Mental Health Must Be a Top Priority in the Workplace
The U.S. Surgeon General, Vivek H. Murthy, M.D., M.B.A. released a report providing a framework for Workplace Mental Health and Wellbeing. Dedicated to all the workers who lost their lives during the pandemic and their families, the report is a call to action to lift the voices of all workers, particularly those most vulnerable, and to protect their health and wellbeing.
Negative Job Factors are Unhealthy
The report indicates that having a bad boss isn’t just a source of frustration, it can be bad for your health. Toxic workplaces, low wages, discrimination, overwork, harassment, and long commutes are linked to chronic physical and mental conditions like heart disease, cancer, depression, and anxiety.
The ongoing COVID journey has caused many to rethink boundaries, work/life integration, values, and what constitutes a healthy workplace.
“The COVID-19 pandemic has changed the nature of work, and the relationship many workers have with their jobs. The link between our work and our health has become even more evident. These role conflicts can magnify psychological stress, increase the risk for health behaviors such as smoking, unhealthy dietary habits, alcohol and substance use, and medication overuse, and cause disruptions to relationships both at work and at home.” – U.S. Surgeon General, Vivek Murthy
Essentials for Workplace Mental Health and Wellbeing
The Workplace Mental Health and Wellbeing report focuses on solutions that are implementable in any work environment. Centered on the worker voice and equity, these five Essentials support workplaces as engines of well-being. Each Essential is grounded in human needs, shared across industries and roles. Creating a plan with all workers to enact these components can help reimagine workplaces as engines of well-being.
Protection from Harm
- Prioritize workplace physical and psychological safety
- Enable adequate rest
- Normalize and support mental health
- Operationalize Diversity Equity, Inclusion, and Accessibility norms, policies, and programs
Connection & Community
- Create cultures of inclusion and belonging
- Cultivate trusted relationships
- Foster collaboration and teamwork
Work-Life Harmony
- Provide more autonomy over how work is done
- Make schedules as flexible and predictable as possible
- Increase access to paid leave
- Respect boundaries between work and non-work time
Mattering at Work
- Provide a living wage
- Engage workers in workplace decisions
- Build a culture of gratitude and recognition
- Connect individual work with organizational mission
Opportunity for Growth
- Offer quality training, education, and mentoring
- Foster clear, equitable pathways for career advancement
- Ensure relevant, reciprocal feedback
Measuring Wellbeing
Wellbeing is top of mind for individuals, organizations, and governments around the world, specifically how to measure, enhance and sustain it. The Wellbeing for Planet Earth Foundation and Gallup joined to create the Global Wellbeing Initiative (GWI) in early 2020.
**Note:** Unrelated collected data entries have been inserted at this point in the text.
(** The document [upsertTrade] creates when none is linked yet. *)
Definition linkedTrade (uid : string) (payload : PositionTradePayload.t)
    (syncedAt : Date) (id : nat) (now : Date) : ITrade :=
  {| _id := id; userId := uid;
     side := PositionTradePayload.side payload;
     status := active;
     coin := castCoin (PositionTradePayload.coin payload);
     comment := None; stopLossPrice := None; takeProfitPrice := None;
     entries := [PositionTradePayload.entry payload];
     closes := [];
     source := Some asterdex;
     exchange := Some "asterdex";
     exchangeAccountId := PositionTradePayload.accountId payload;
     exchangePositionId := Some (PositionTradePayload.positionId payload);
     exchangeProductType := Some (PositionTradePayload.exchangeProductType payload);
     lastSyncedAt := Some syncedAt;
     createdAt := now; updatedAt := now |}.

(** [None] stands for a rejected write, which [upsertTrade] lets through
    to the [catch] of [runSync]. *)
Definition upsertTrade (userObjectId : string)
    (payload : PositionTradePayload.t) (syncedAt : Date) (db : Store)
  : option (UpsertResult * Store) :=
  match findOne (byExchangePosition userObjectId
                   (PositionTradePayload.positionId payload)) db with
  | Some existing =>
      match save (overwrite existing payload syncedAt) syncedAt db with
      | Some (_, db') => Some (Updated, db')
      | None => None
      end
  | None =>
      match create (linkedTrade userObjectId payload syncedAt) syncedAt db with
      | Some (_, db') => Some (Created, db')
      | None => None
      end
  end.

(** The counters of [syncPositions] between two iterations. *)
Record Counters := mkCounters {
  nCreated : nat;
  nUpdated : nat;
  nSkipped : nat
}.

(** One iteration of [for (const position of positions)]; [None] is an
    exception leaving the loop, with the store as the earlier iterations
    left it. *)
Definition syncStep (userObjectId : string) (now : Date)
    (position : AsterDexPosition.t) (c : Counters) (db : Store)
  : option (Counters * Store) :=
  match mapPosition position now with
  | None => Some (mkCounters (nCreated c) (nUpdated c) (S (nSkipped c)), db)
  | Some payload =>
      match upsertTrade userObjectId payload now db with
      | None => None
      | Some (Created, db') =>
          Some (mkCounters (S (nCreated c)) (nUpdated c) (nSkipped c), db')
      | Some (Updated, db') =>
          Some (mkCounters (nCreated c) (S (nUpdated c)) (nSkipped c), db')
      end
  end.

Fixpoint syncLoop (userObjectId : string) (now : Date)
    (positions : list AsterDexPosition.t) (c : Counters) (db : Store)
  : option Counters * Store :=
  match positions with
  | [] => (Some c, db)
  | position :: rest =>
      match syncStep userObjectId now position c db with
      | None => (None, db)
      | Some (c', db') => syncLoop userObjectId now rest c' db'
      end
  end.

Definition statsOf (total : nat) (c : Counters) : AsterDexSyncStats :=
  {| totalPositions := total; created := nCreated c; updated := nUpdated c;
     skipped := nSkipped c; concurrent := false |}.

(** [syncPositions]: the statistics, or [None] when an upsert threw. *)
Definition syncPositions (userObjectId : string) (now : Date)
    (positions : list AsterDexPosition.t) (db : Store)
  : option AsterDexSyncStats * Store :=
  match syncLoop userObjectId now positions (mkCounters 0 0 0) db with
  | (Some c, db') => (Some (statsOf (List.length positions) c), db')
  | (None, db') => (None, db')
  end.

Definition concurrentStats : AsterDexSyncStats :=
  {| totalPositions := 0; created := 0; updated := 0; skipped := 0;
     concurrent := true |}.

Definition failedStats : AsterDexSyncStats :=
  {| totalPositions := 0; created := 0; updated := 0; skipped := 0;
     concurrent := false |}.

(** What [client.fetchOpenPositions()] settles with. *)
Inductive Feed :=
| Fetched (positions : list AsterDexPosition.t)
| FetchFailed.

(** The service instance: its user and the single-flight flag. *)
Record Service := mkService {
  userObjectId : string;
  syncing : bool
}.

(** [runSync] run from its call to its return with no other call in
    between: the statistics, the flag and the store it leaves. *)
Definition runSync (svc : Service) (feed : Feed) (now : Date) (db : Store)
  : AsterDexSyncStats * Service * Store :=
  if syncing svc then (concurrentStats, svc, db)
  else
    let released := mkService (userObjectId svc) false in
    match feed with
    | FetchFailed => (failedStats, released, db)
    | Fetched positions =>
        match syncPositions (userObjectId svc) now positions db with
        | (Some stats, db') => (stats, released, db')
        | (None, db') => (failedStats, released, db')
        end
    end.
(** * dscl/skiplist.h: the skip list template, embedded and checked

    The development follows
    [Week2_3-Data-Structure-I/templates/cpp-skiplist-template/dscl/skiplist.h].

    The C++ objects live on the free store and are linked by raw pointers, so
    the embedding keeps an explicit arena of nodes addressed by index, and every
    operation runs in a small outcome monad: [Ok] for a normal return, [Fault]
    for the places where the C++ program leaves defined behaviour (indexing a
    vector or an array past its end, dereferencing [nullptr], reading an
    uninitialised local, flowing off the end of a value-returning function),
    and [Diverge] for a loop that never exits. *)

From Stdlib Require Import ZArith Bool Lia.
From stdpp Require Import base option list.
The GWI aims to develop a more global and inclusive understanding of wellbeing — one that acknowledges and incorporates cross-cultural perspectives into the science of wellbeing. It is through elevating global perspectives on wellbeing that the GWI will establish global wellbeing metrics and in doing so empower individuals, organizations, and governments to better understand how to promote wellbeing for all.
The massive international effort to better understand wellbeing as well as how to qualify and quantify it sends a strong message to companies in all industry sectors that the health and wellbeing of their employees should be a top priority. Wellbeing data can be a tool for delivering better policies for people around the world and understanding inequities.
Act Now, Before It’s Too Late
Leaders can influence a positive culture shift and elevate mental health in the workplace. These supportive workplace practices will boost employee mental health, company morale, and your bottom line. It will also build a deep bench of talent for leadership succession plans and positively impact recruiting and retention outcomes.
On average, we spend 90,000 hours of our lifetimes at work. That number will continue to increase as people work well beyond 65 years of age. Employers have an ethical responsibility to ensure that those hours are spent in environments that support the mental health of employees and their families. It’s the right thing to do for the people working and the return on investment is positive for business outcomes.
The Worker’s Market is still in play, so companies unwilling to support the holistic needs of their workforce will have a perpetual revolving door of talent and a negative reputation that is difficult to repair.